On the first day of every week, each of you is to put something aside
and store it up, as he may prosper, so that there will be no
collecting when I come. 1 Corinthians 16:2 ESV
Gentiles were never required to become Jewish in order to follow Jesus. They were not required to be circumcised or to observe the Jewish Sabbath or refrain from eating pork--or any of the covenant laws of Israel.
Still, Paul and Peter continued to attend Sabbath days in the synagogue and to proclaim Jesus.

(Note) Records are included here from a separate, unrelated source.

Lemma exec_ok stale qr w more c : elems (r_Fields qr) = [] -> session_track c = true ->
  let p := statement_ok (with_more more (StatusFlags c)) w qr in ok_fields p -> ok_length true p + 4 <= MaxInt64 -> idle c -> breaks c = None ->
  exists b s, framed (sequence c) (ok_payload true p (z2b OKPacket)) b s /\
    execQuery stale w more [qr] None c = Ret (execSuccess, set_sequence s (set_output (output c ++ b) None c)).
Proof.
  intros Hf Ht p Hp Hl Hi Hb. unfold session_track in Ht. destruct (writeOKPacket_sends stale p (z2b OKPacket) c Hi Hp) as (b & s & Hfr & Hs); [by rewrite Ht|].
  rewrite Ht in Hfr. exists b, s. split; [done|]. apply sends_unbroken in Hs; [|done]. unfold execQuery. cbn [stream].
  erewrite io_bind_ok; [|unfold callback; step; cbn [sendFinished callbackCalled negb]; rewrite decide_True by (by rewrite Hf); exact Hs].
  cbn. by rewrite bool_decide_eq_true_2 by (by rewrite Hf).
Qed.

(** A client of the server [c] between two packets, in step with it. *)
Definition client_of (c r : Conn) (wantinfo : bool) : Prop :=
  agree c r /\ enableQueryInfo r = wantinfo /\ idle r /\ sequence r = sequence c.

Lemma read_rows_answer fields results info w more c r wantfields b s q fuel maxrows : good_results fields results info -> is_uint16 w ->
  is_uint16 (with_more more (StatusFlags c)) -> is_sequence (sequence c) -> client_of c r (enableQueryInfo r) ->
  framed_all (sequence c) (result_packets c more w fields (all_rows results) (z2b 32 :: info)) b s -> input r = b ++ q ->
  (length (all_rows results) + 2 <= fuel)%nat ->
  (maxrows < 0 \/ Z.of_nat (length (all_rows results)) <= maxrows ->
    ReadQueryResult fuel maxrows wantfields r = Some (Ret (Ok (end_result wantfields (received_fields fields wantfields) (append_all None (all_rows results))
      (with_more more (StatusFlags c)) (received_info c (enableQueryInfo r) info), more_results (with_more more (StatusFlags c)), w), after_packet q s r))) /\
  (0 <= maxrows < Z.of_nat (length (all_rows results)) ->
    ReadQueryResult fuel maxrows wantfields r = Some (Ret (Err (RowCountExceeded maxrows), after_packet q s r))).
Proof.
  intros Hg Hw Hfl Hs (Ha & _ & Hr & Hseq) Hfr Hin Hfuel. unfold result_packets in Hfr. apply framed_all_app in Hfr as (b1 & s1 & b2 & H1 & H2 & ->).
  assert (is_sequence s1) as Hs1 by (by eapply framed_all_sequence). destruct Hg as (Hne & Hfok & Hn & _ & Hrows & _ & Hinfo).
  rewrite <- app_assoc in Hin. rewrite <- Hseq in Hs, H1.
  rewrite (read_header fields c r fuel maxrows wantfields b1 s1 (b2 ++ q)) by done.
  change (after_packet q s r) with (after_packet q s (after_packet (b2 ++ q) s1 r)). split; intros Hmax.
  - by rewrite (read_rows_fit fields (all_rows results) info c (after_packet (b2 ++ q) s1 r) more w fuel maxrows wantfields b2 s q).
  - by rewrite (read_rows_exceed fields (all_rows results) info c (after_packet (b2 ++ q) s1 r) more w fuel maxrows wantfields b2 s q).
Qed.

The verse immediately after the one you cited states this:
These are a shadow of the things to come, but the substance belongs to
Christ. Colossians 2:17 ESV
So, Paul is stating that the New Moons, Sabbaths and all that (from the Law) were a shadow of the things that were to come. The reality is found in Jesus. Therefore, if Gentile believers did not do all of these things, they should not be concerned with the Judaizers or any who would criticize them for that.
As Gentile believers in Jesus the Messiah, it seems appropriate to honor the day of resurrection, following the pattern set forth by the early church.
Still, if you happen to celebrate and worship Jesus on the wrong day, I'm sure that's alright. In fact, we should probably worship Him every day of every week, and certainly not just one day a week.